## YOUR OBJECTIVE
Your result should be every line of the records below that contains the word "Hbit".

::: RECORDS FOR THIS EXERCISE

Lemma wp_mark_bit {A} s x i bh j (k : M st A) (Q : A → st → Prop) c :
  cache_inv s → maps_ok (cores s) (s_zmap x) → s_zmap x !! i = Some (Some bh) → cores s !! bh = Some c → 0 ≤ j < 8192 →
  map_bit (cores s) (s_zmap x) (Z.of_nat i * 8192 + j) = Some false →
  (∀ s1, marked x (Z.of_nat i * 8192 + j) bh c (set_bit j (c_data c)) s s1 → wp k Q s1) →
  wp (b ← the_buf bh;
      upd_buf bh (set_b_data (set_bit j (b_data b))) ;;
      (if bit_at (b_data b) j then panic "new_block: bit already set" else mret tt) ;;
      upd_buf bh (set_b_dirt true) ;;
      k) Q s.
Proof.
  intros Hinv Hmaps Hl Hc Hj Hbit Hk.
  destruct (mp_buf _ _ Hmaps _ _ Hl) as (c' & Hc' & Hcd & Hup & Hcnt & Hbytes).
  assert (c' = c) as -> by congruence. clear Hc'.
  pose proof (co_buf _ (ci_cores _ Hinv) _ _ Hc) as Hbo.
  destruct (lookup_cores _ _ _ Hc) as (b0 & Hb0 & Hbc0).
  assert (Hlt : (bh < length (bufs s))%nat) by (by eapply lookup_lt_Some).
  pose proof (map_bit_at _ _ i bh c j Hl Hc Hj) as Hbj. rewrite Hbit in Hbj. injection Hbj as Hbj.
  apply wp_bind. eapply wp_the_buf; [done|].
  replace (b_data b0) with (c_data c) by (by rewrite <- Hbc0). rewrite <- Hbj.
  apply wp_bind, wp_upd_buf; [done|]. apply wp_bind, wp_ret.
  apply wp_bind, wp_upd_buf; rewrite bufs_put, ?length_alter, ?put_put; [done|]. rewrite alter_alter.
  set (d' := set_bit j (c_data c)) in *. assert (Hd' : length d' = 1024%nat) by (unfold d'; rewrite length_set_bit; apply Hbo).
  destruct (write_step s bh c d' Hinv Hc Hd') as (Hinv1 & Hup1 & Hdisk1 & Hcs1 & Hc1 & Hoth1 & Hview1).
  assert (Hsame : put_bufs (alter (set_b_dirt true ∘ set_b_data d') bh (bufs s)) s =
                  put_bufs (alter (set_b_dirt true ∘ (set_b_uptodate true ∘ set_b_data d')) bh (bufs s)) s).
  { f_equal. apply list_eq. intros y. rewrite !list_lookup_alter. case_decide as E0; [subst y|done].
    rewrite Hb0. cbn. f_equal. rewrite <- Hbc0 in Hup. destruct b0. cbn in *. by subst. }
  rewrite Hsame. apply Hk. constructor; try done.
  - intros b'. rewrite Hcs1. apply map_bit_write; try done. apply Hbo.
  - intros dev' n' Hd0 Hnm. rewrite Hview1 by done. rewrite decide_False; [done|].
    intros [-> ->]. apply Hnm. by exists i, bh, c.
Qed.

(** the buffers after [new_block]: a bitmap has been written, and one buffer
    that nobody uses has been taken over *)
Definition bufs_taken (l : list ptr) s s' : Prop := ∃ k, ∀ j,
  cores s' !! j = cores s !! j ∨
  (∃ i, l !! i = Some (Some j)) ∧ (∃ c d, cores s !! j = Some c ∧ cores s' !! j = Some (c_write d c) ∧ Forall byte_ok d) ∨
  j = k ∧ (∃ c, cores s !! j = Some c ∧ c_count c = 0) ∧ (∃ c, cores s' !! j = Some c ∧ c_count c = 0).

Lemma set_bit_ok j d : Forall byte_ok d → Forall byte_ok (set_bit j d).
Proof.
  intros Hd. unfold set_bit, set_byte. apply Forall_insert; [done|].
  pose proof (byte_at_ok d (j / 8) Hd) as Hb. pose proof (Z.mod_pos_bound j 8 ltac:(done)). unfold byte_ok in *.
  assert (0 ≤ Z.shiftl 1 (j mod 8)) by (apply Z.shiftl_nonneg; lia).
  assert (0 ≤ Z.lor (byte_at d (j / 8)) (Z.shiftl 1 (j mod 8))) by (apply Z.lor_nonneg; lia). split; [done|].
  apply Z.log2_lt_cancel. eapply Z.le_lt_trans with 7; [|done].
  rewrite Z.log2_lor by lia. apply Z.max_lub.
  - destruct (decide (byte_at d (j / 8) = 0)) as [->|]; [done|]. apply Z.lt_succ_r. apply Z.log2_lt_pow2; lia.
  - rewrite Z.shiftl_mul_pow2, Z.mul_1_l, Z.log2_pow2 by lia. lia.
Qed.

Lemma clear_bit_ok j d : Forall byte_ok d → Forall byte_ok (clear_bit j d).
Proof.
  intros Hd. unfold clear_bit, set_byte. apply Forall_insert; [done|].
  pose proof (byte_at_ok d (j / 8) Hd) as Hb. unfold byte_ok in *. set (a := byte_at d (j / 8)) in *.
  assert (a = Z.land a (Z.ones 8)) as -> by (rewrite Z.land_ones by lia; rewrite Z.mod_small by lia; done).
  rewrite <- Z.land_assoc, (Z.land_comm (Z.ones 8)), Z.land_assoc, Z.land_ones by lia. apply Z.mod_pos_bound. lia.
Qed.

Lemma new_block_run (sync : M st unit) s (dev : Z) (sb : nat) x :
  cache_inv s → super_at s dev sb x → maps_ok (cores s) (s_zmap x) →
  0 < dev < 65536 → 1 ≤ s_firstdatazone x → s_nzones x ≤ 65536 → room (cores s) →
  (* nobody uses a block that the bitmap says is free *)
  (∀ n i c, map_bit (cores s) (s_zmap x) (n - s_firstdatazone x + 1) = Some false →
     cores s !! i = Some c → c_dev c = dev → c_blocknr c = n → c_count c = 0) →
  wp (new_block sync dev) (λ r s',
    (r = 0 ∧ s' = s ∧ ∀ b, 0 ≤ b < 65536 → map_bit (cores s) (s_zmap x) b ≠ Some false) ∨
    (∃ b, map_bit (cores s) (s_zmap x) b = Some false ∧
      (∀ b', 0 ≤ b' < b → map_bit (cores s) (s_zmap x) b' ≠ Some false) ∧
      (∀ b', map_bit (cores s') (s_zmap x) b' = if decide (b' = b) then Some true
                                                else map_bit (cores s) (s_zmap x) b') ∧
      cache_inv s' ∧ up s' = up s ∧
      bufs_taken (s_zmap x) s s' ∧
      let n := b + s_firstdatazone x - 1 in
      if s_nzones x <=? n
      then r = 0 ∧ ∀ dev' n', dev' ≠ 0 → ¬ map_block (cores s) (s_zmap x) dev' n' →
             view s' dev' n' = view s dev' n'
      else r = n ∧ view s' dev n = Some (replicate 1024 0) ∧
           ∀ dev' n', dev' ≠ 0 → ¬ map_block (cores s) (s_zmap x) dev' n' → ¬ (dev' = dev ∧ n' = n) →
             view s' dev' n' = view s dev' n')) s.
Proof.
  intros Hinv Hsb Hmaps Hdev Hfirst Hnz Hroom Hfree. unfold new_block.
  apply wp_bind. eapply wp_eq; [by eapply get_super_run|].
  apply wp_bind. eapply wp_the_sb; [apply (sa_sb _ _ _ _ Hsb)|].
  apply wp_bind. eapply wp_mono; [apply (find_map_run s (s_zmap x) 8 0); [done|lia]|].
  intros r s0 [-> Hr]. destruct r as [[[i bh] j]|]; [|apply wp_ret; left; split_and!; try done; intros b Hb; apply Hr; lia].
  destruct Hr as (Hi & Hl & Hj & Hbit & Hleast).
  destruct (mp_buf _ _ Hmaps _ _ Hl) as (c & Hc & _ & _ & Hcnt & Hbytes).
  set (b := Z.of_nat i * 8192 + j) in *. apply (wp_mark_bit s x i bh j _ _ c); try done.
  fold b. intros s1 [Hinv1 Hup1 Hc1 Hoth1 Hmb1 Hmv].
  replace (j + Z.of_nat i * 8192 + s_firstdatazone x - 1) with (b + s_firstdatazone x - 1) by (unfold b; lia).
  destruct (s_nzones x <=? b + s_firstdatazone x - 1) eqn:Enz.
  { apply wp_ret. right. exists b. split; [done|].
    split; [intros b' Hb'; apply Hleast; lia|]. split; [done|]. split; [done|]. split; [done|].
    split; [|cbn zeta; rewrite Enz; by split]. exists (length (cores s)). intros y.
    destruct (decide (y = bh)) as [->|Hne]; [|left; by apply Hoth1]. right; left. split; [by exists i|].
    exists c, (set_bit j (c_data c)). split_and!; [done..|]. apply set_bit_ok. done. }
  assert (Hroom1 : room (cores s1)).
  { destruct Hroom as [v Hv]. exists v. unfold clean_at in *. rewrite Hoth1; [done|].
    intros ->. rewrite Hc in Hv. unfold is_clean in Hv. lia. }
  eapply wp_mono; [apply (fresh_block_run sync s1 dev (b + s_firstdatazone x - 1)); try done|].
  - unfold block_range, dev_range. unfold b in *. lia.
  - intros k ck Hck Hdk Hnk. destruct (decide (k = bh)) as [->|Hk].
    + rewrite Hc1 in Hck. injection Hck as <-. cbn in Hdk, Hnk.
      pose proof (Hfree (b + s_firstdatazone x - 1) bh c) as Hf.
      replace (b + s_firstdatazone x - 1 - s_firstdatazone x + 1) with b in Hf by lia.
      specialize (Hf Hbit Hc Hdk Hnk). lia.
    + rewrite Hoth1 in Hck by done. apply (Hfree (b + s_firstdatazone x - 1) k ck); try done.
      by replace (b + s_firstdatazone x - 1 - s_firstdatazone x + 1) with b by lia.
  - intros r s' (-> & Hinv' & Hup' & [v Hidle] & Hview'). right. exists b. split; [done|].
    split; [intros b' Hb'; apply Hleast; lia|]. split; [|split; [done|split; [congruence|split]]].
    + intros b'. rewrite <- Hmb1. apply map_bit_ext. intros k bk Hk.
      destruct (mp_buf _ _ Hmaps _ _ Hk) as (ck & Hck & _ & _ & Hpos & _).
      assert (∃ c', cores s1 !! bk = Some c' ∧ 0 < c_count c') as (c' & Hc' & Hpos').
      { destruct (decide (bk = bh)) as [->|Hne]; [exists (c_write (set_bit j (c_data c)) c); split; [done|by cbn]|].
        exists ck. by rewrite Hoth1. }
      rewrite Hc'. by apply (only_idle_held v s1).
    + exists v. intros y. pose proof Hidle as [Hoth2 (c1 & Hv1 & Hz1) (c2 & Hv2 & Hz2)]. destruct (decide (y = bh)) as [->|Hne].
      * right; left. split; [by exists i|]. exists c, (set_bit j (c_data c)). split; [done|].
        split; [by apply (only_idle_held v s1)|by apply set_bit_ok].
      * destruct (decide (y = v)) as [->|Hnv]; [|left; by rewrite Hoth2, Hoth1]. right; right.
        split; [done|]. split; [exists c1; by rewrite <- Hoth1|by exists c2].
    + cbn zeta. rewrite Enz. split; [done|]. split; [rewrite Hview' by lia; by rewrite decide_True|].
      intros dev' n' Hd0 Hnm Hne. rewrite Hview', decide_False by done. by apply Hmv.
Qed.

(** C17. [new_block] takes the lowest clear bit of the zone bitmaps: the bit is
    set, no other bit changes, and the block it stands for is returned, its
    contents zeroed, every other block keeping its contents.  When all bits
    are set it returns 0 and changes nothing.  When the bit lies beyond the
    last zone of the device it returns 0 too, but the bit stays set. *)
Theorem new_block_correct (sync : M st unit) s (dev : Z) (sb : nat) x :
  cache_inv s → super_at s dev sb x → maps_ok (cores s) (s_zmap x) →
  0 < dev < 65536 → 1 ≤ s_firstdatazone x → s_nzones x ≤ 65536 → room (cores s) →
  (* nobody uses a block that the bitmap says is free *)
  (∀ n i c, map_bit (cores s) (s_zmap x) (n - s_firstdatazone x + 1) = Some false →
     cores s !! i = Some c → c_dev c = dev → c_blocknr c = n → c_count c = 0) →
  wp (new_block sync dev) (λ r s',
    (r = 0 ∧ s' = s ∧ ∀ b, 0 ≤ b < 65536 → map_bit (cores s) (s_zmap x) b ≠ Some false) ∨
    (∃ b, map_bit (cores s) (s_zmap x) b = Some false ∧
      (∀ b', 0 ≤ b' < b → map_bit (cores s) (s_zmap x) b' ≠ Some false) ∧
      (∀ b', map_bit (cores s') (s_zmap x) b' = if decide (b' = b) then Some true
                                                else map_bit (cores s) (s_zmap x) b') ∧
      cache_inv s' ∧ up s' = up s ∧
      let n := b + s_firstdatazone x - 1 in
      if s_nzones x <=? n
      then r = 0 ∧ ∀ dev' n', dev' ≠ 0 → ¬ map_block (cores s) (s_zmap x) dev' n' →
             view s' dev' n' = view s dev' n'
      else r = n ∧ view s' dev n = Some (replicate 1024 0) ∧
           ∀ dev' n', dev' ≠ 0 → ¬ map_block (cores s) (s_zmap x) dev' n' → ¬ (dev' = dev ∧ n' = n) →
             view s' dev' n' = view s dev' n')) s.
Proof.
  intros. eapply wp_mono; [by eapply new_block_run|]. intros r s' [?|(b & ? & ? & ? & ? & ? & _ & ?)]; [by left|right].
  by exists b.
Qed.
End proofs.

(** ** A small file system: the demo disk with its zone bitmap, block 3, cached *)
Definition demo_sb : super_blk :=
  mk_sb 32 8 1 1 5 0 1000 SUPER_MAGIC (replicate 8 None) (Some 0%nat :: replicate 7 None)
    0x101 None None 0 false 0 0.
Definition no_sb : super_blk :=
  mk_sb 0 0 0 0 0 0 0 0 (replicate 8 None) (replicate 8 None) 0 None None 0 false 0 0.
Definition demo_kernel : kernel :=
  mk_kernel (replicate NR_INODE zero_inode) 0 (replicate NR_FILE (mk_file 0 0 0 None 0))
    (demo_sb :: replicate 7 no_sb) 0x101 (mk_sched [] 0 0 0 0) (mk_mem [] 0 (λ _, 0)) init_ttys.
#[local] Opaque demo_cache.

Lemma demo_fs_read :
  match bread (mret tt) 0x101 3 (demo_cache demo_kernel) with Ret (Some 0%nat) _ => True | _ => False end.
Proof. vm_compute. exact I. Qed.

(** the state after [bread]; what is known of it is stated here, so that it
    need not be computed again *)
Lemma demo_fs_sig : { s : bstate blk kernel |
  cache_inv s ∧ up s = demo_kernel ∧
  cores s !! 0%nat = Some (mk_core (replicate 1024 7) 3 0x101 true false 1 false) ∧
  (∀ j, j ≠ 0%nat → cores s !! j = cores (demo_cache demo_kernel) !! j) ∧
  (∀ i c, cores s !! i = Some c → c_dev c = 0x101 → i = 0%nat) ∧
  (∀ n, view s 0x101 n = rd_disk demo_disk 0x101 n) }.
Proof.
  exists (match bread (mret tt) 0x101 3 (demo_cache demo_kernel) with Ret _ s => s | _ => demo_cache demo_kernel end).
  destruct (demo_cache_ok demo_kernel) as (Hinv & Hlen & Hcl & Hno & Hd & Hup).
  pose proof demo_fs_read as Hr.
  assert (Hdisk : ∀ n, view (demo_cache demo_kernel) 0x101 n = rd_disk demo_disk 0x101 n).
  { intros n. rewrite view_miss by (intros i; by apply Hno). change (rd_disk (drv (demo_cache demo_kernel)) 0x101 n = rd_disk demo_disk 0x101 n).
    by rewrite Hd. }
  assert (Hview : view (demo_cache demo_kernel) 0x101 3 = Some (replicate 1024 7)) by (rewrite Hdisk; vm_compute; reflexivity).
  destruct (proj1 (wp_exists _ _ _) (bread_contract (mret tt) (demo_cache demo_kernel) 0x101 3 Hinv demo_range
     (demo_available demo_kernel))) as (r & s & Hs & i & [Hinv' Hup' _ Hoth Hsame] & Hres).
  rewrite Hview in Hres. rewrite Hs in Hr |- *. destruct Hres as (-> & c & c' & Hc & Hc' & Hcv & Hout).
  assert (i = 0%nat) as -> by (destruct i; [reflexivity|destruct Hr]). clear Hs Hr.
  assert (Hcases : c_count c' = 1 ∧ c_dirt c' = false).
  { destruct Hout as [(Hdc & Hnc & _)|(_ & _ & ? & ?)]; [|done]. destruct (Hno 0x101 3 0%nat ltac:(done)). by exists c. }
  destruct Hcases as [Hc1 Hc2]. rewrite Hc1, Hc2 in Hcv. subst c'.
  split; [exact Hinv'|]. split; [rewrite Hup'; exact Hup|]. split; [exact Hc'|]. split; [exact Hoth|]. split.
  - intros j cj Hcj Hdj. destruct (decide (j = 0%nat)); [done|]. rewrite Hoth in Hcj by done.
    destruct (Hno 0x101 (c_blocknr cj) j ltac:(done)). by exists cj.
  - intros n. rewrite Hsame by done. apply Hdisk.
Qed.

::::::

## PROBLEM SOLUTION
  intros Hinv Hmaps Hl Hc Hj Hbit Hk.
  pose proof (map_bit_at _ _ i bh c j Hl Hc Hj) as Hbj. rewrite Hbit in Hbj. injection Hbj as Hbj.
  destruct Hr as (Hi & Hl & Hj & Hbit & Hleast).
      specialize (Hf Hbit Hc Hdk Hnk). lia.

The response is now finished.